“O que a gente viu desde que conseguimos, na COP28, finalmente falar que vamos transitar para o fim de combustíveis fósseis de maneira ordenada, justa e equitativa, é que, apesar dos países estarem com o pé no acelerador para energias renováveis, eles também continuam com o pé no acelerador dos combustíveis fósseis.”
A análise é da diretora-executiva da COP30, Ana Toni. Em entrevista à Agência Pública, ela falou sobre os desafios e expectativas para a conferência do clima em Belém, cujo tema central são as novas metas climáticas (NDCs) dos países. Mas reconhece as dificuldades de debater um cronograma para eliminar os combustíveis fósseis e acelerar a transição energética global.
“A demanda por energia no mundo está crescendo muito. Então, os países parecem não poder ou não querer fazer escolhas. Mas precisamos sim começar a conversar quando tem uma substituição [dos combustíveis fósseis]. A emergência climática está aí; então, se a gente fala de segurança energética, tem que falar também de segurança climática, e a gente já passou do nível de insegurança climática razoável para a Humanidade. Então, temos que tratar de ambos”, explicou.
A demanda energética global tem sido impulsionada principalmente pela expansão da inteligência artificial.

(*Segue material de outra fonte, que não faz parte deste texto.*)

(** C3, at a text without keywords. *)
Lemma zero_scores_profile_witness :
  confidence (detectLanguage (js "Hello world")) = (1 # 2)%Q
  /\ code (detectLanguage (js "Hello world")) = mixed.
Proof.
  apply (@zero_scores_profile (js "Hello world")); vm_compute; reflexivity.
Defined.

(** C3 as stated fails: a text with both scores zero is not classified
    [en]. *)
Lemma zero_scores_not_english :
  frenchScore (detectLanguage (js "Hello world")) = 0%nat
  /\ englishScore (detectLanguage (js "Hello world")) = 0%nat
  /\ code (detectLanguage (js "Hello world")) <> en.
Proof.
  refine (conj _ (conj _ _)); vm_compute; try reflexivity. discriminate.
Qed.

(** *** Confidence score *)





(** *** End-to-end scenario *)

(** C1 (amended): on the scenario document the engine returns the name
    "John Smith", the email, the phone "+1234567890" with its plus sign,
    and exactly one experience entry, with company "Acme Corp", location
    "NYC", start 2019, end 2022, duration "3 years" and a description
    containing "Built scalable APIs". *)
Theorem scenario_extraction (currentYear : Z) (documentType : jstring) :
  let r := performAdvancedExtraction currentYear scenarioText documentType in
  full_name (personal_info r) = js "John Smith"
  /\ email (personal_info r) = js "john.smith@example.com"
  /\ phone (personal_info r) = js "+1234567890"
  /\ map experienceFacts (experience r)
     = [(js "Acme Corp", js "NYC", js "2019", js "2022", js "3 years")]
  /\ forallb (fun e => JS.includes (exp_description e) (js "Built scalable APIs"))
             (experience r) = true.
Proof.
  intro r. unfold r.
  repeat (refine (conj _ _)); vm_compute; reflexivity.
Qed.

(** C1 as stated fails: the phone is not "1234567890", and the position of
    the entry is not "Software Engineer". *)
Lemma scenario_not_as_claimed :
  phone (personal_info (performAdvancedExtraction 2026 scenarioText (js "PDF")))
  <> js "1234567890"
  /\ map exp_position (experience (performAdvancedExtraction 2026 scenarioText (js "PDF")))
     <> [js "Software Engineer"].
Proof.
  refine (conj _ _); vm_compute; discriminate.
Qed.
(** * Ledger core: accounts, transactions, in-memory stores and services

    A shallow embedding of the Go ledger core
    ([internal/core/domain], [internal/core/application/services] and the
    in-memory repositories of package [memory])
    together with the properties of its specification.

    Modelling choices, all taken from the source:
    - [float64] is IEEE-754 binary64, through the executable specification
      [SpecFloat] of the standard library (precision 53, emax 1024);
    - the stores are Go maps from string keys to pointers; entities are
      heap objects that the services mutate through these pointers, so
      the heap and the aliasing are explicit;
    - a program is a sequence of atomic steps on the shared state (a small
      resumption monad): a repository method holds its mutex for its whole
      body and is one step; a call of an entity method is one step as well
      (Go could interleave inside it, which only adds schedules);
    - [time.Now()] reads a clock that ticks at every reading;
    - the iteration order of [range] over a Go map is unspecified: the
      functions that range over a store take the order as an argument;
    - [errors.New msg] is the message [msg];
    - the [context.Context] argument is passed along and never inspected by
      the code: it is left out. *)

From Stdlib Require Import ZArith Lia.
From Stdlib Require Import Floats.SpecFloat.
From stdpp Require Import base option list strings gmap.

Local Open Scope string_scope.

(** ** float64 *)

Module Float64.

Definition float64 : Type := spec_float.

Definition prec : Z := 53.
Definition emax : Z := 1024.

(** The Go operators on [float64] used by the ledger. *)
Definition add (x y : float64) : float64 := SFadd prec emax x y.
Definition sub (x y : float64) : float64 := SFsub prec emax x y.
Definition mul (x y : float64) : float64 := SFmul prec emax x y.
Definition div (x y : float64) : float64 := SFdiv prec emax x y.
Definition ltb (x y : float64) : bool := SFltb x y.
Definition leb (x y : float64) : bool := SFleb x y.
Definition eqb (x y : float64) : bool := SFeqb x y.

(** The constant [0] and integer literals converted to [float64]. *)
Definition zero : float64 := S754_zero false.
Definition of_Z (z : Z) : float64 := binary_normalize prec emax z 0 false.

(** A decimal literal [n / 10^k], correctly rounded: the quotient of two
    exactly represented integers. *)
Definition dec (n : Z) (k : nat) : float64 := div (of_Z n) (of_Z (10 ^ Z.of_nat k)).

Definition pInf : float64 := S754_infinity false.
Definition NaN : float64 := S754_nan.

Por isso, a CEO da COP30 defende a inclusão das Big Techs nas negociações sobre como gerar mais eletricidade para sustentar data centers e, ao mesmo tempo, cortar a emissão de gases de efeito estufa que alimentam a crise climática, destaca o Um só planeta.
No Valor, Daniela Chiaretti destacou a falsa dicotomia entre segurança energética e transição para fontes renováveis que vêm ganhando força no debate sobre energia nos últimos meses. Essa distorção se intensificou com a volta de Trump ao poder nos EUA e, por mais que não seja evidenciado pelos atores políticos, é um problema nas discussões atuais sobre clima.
“NDCs e COP30 são, portanto, um falso debate. O que realmente está agitando o tabuleiro é a noção diferente que países têm sobre segurança energética. Para o Reino Unido, na administração do trabalhista Keir Starmer, por exemplo, segurança energética tem tudo a ver com aumentar a participação das energias renováveis na matriz e depender menos da geopolítica dos combustíveis fósseis. Para o governo de Donald Trump, segurança energética é perfurar o máximo possível de petróleo.”
Na conclusão de sua análise, Daniela lembra o que os líderes mundiais que estarão em Belém parecem esquecer: “a queima de combustíveis fósseis é o que causa a crise climática. É isso que a COP30 tem que abordar”.
Em tempo: Em entrevista à Folha, Thelma Krug, ex-vice-presidente do IPCC, disse que Acordo de Paris já estava fragilizado mesmo antes da saída dos Estados Unidos, e que o momento atual, com a guerra da Ucrânia e as tensões provocadas por Trump, dificulta ainda mais seu fortalecimento: “São duas guerras: uma seria a guerra bélica, que pode ser travada com armamentos. A outra é uma crise climática que as armas não vão combater. São duas guerras. Só que uma passou a ter uma importância maior, talvez até para a própria população.”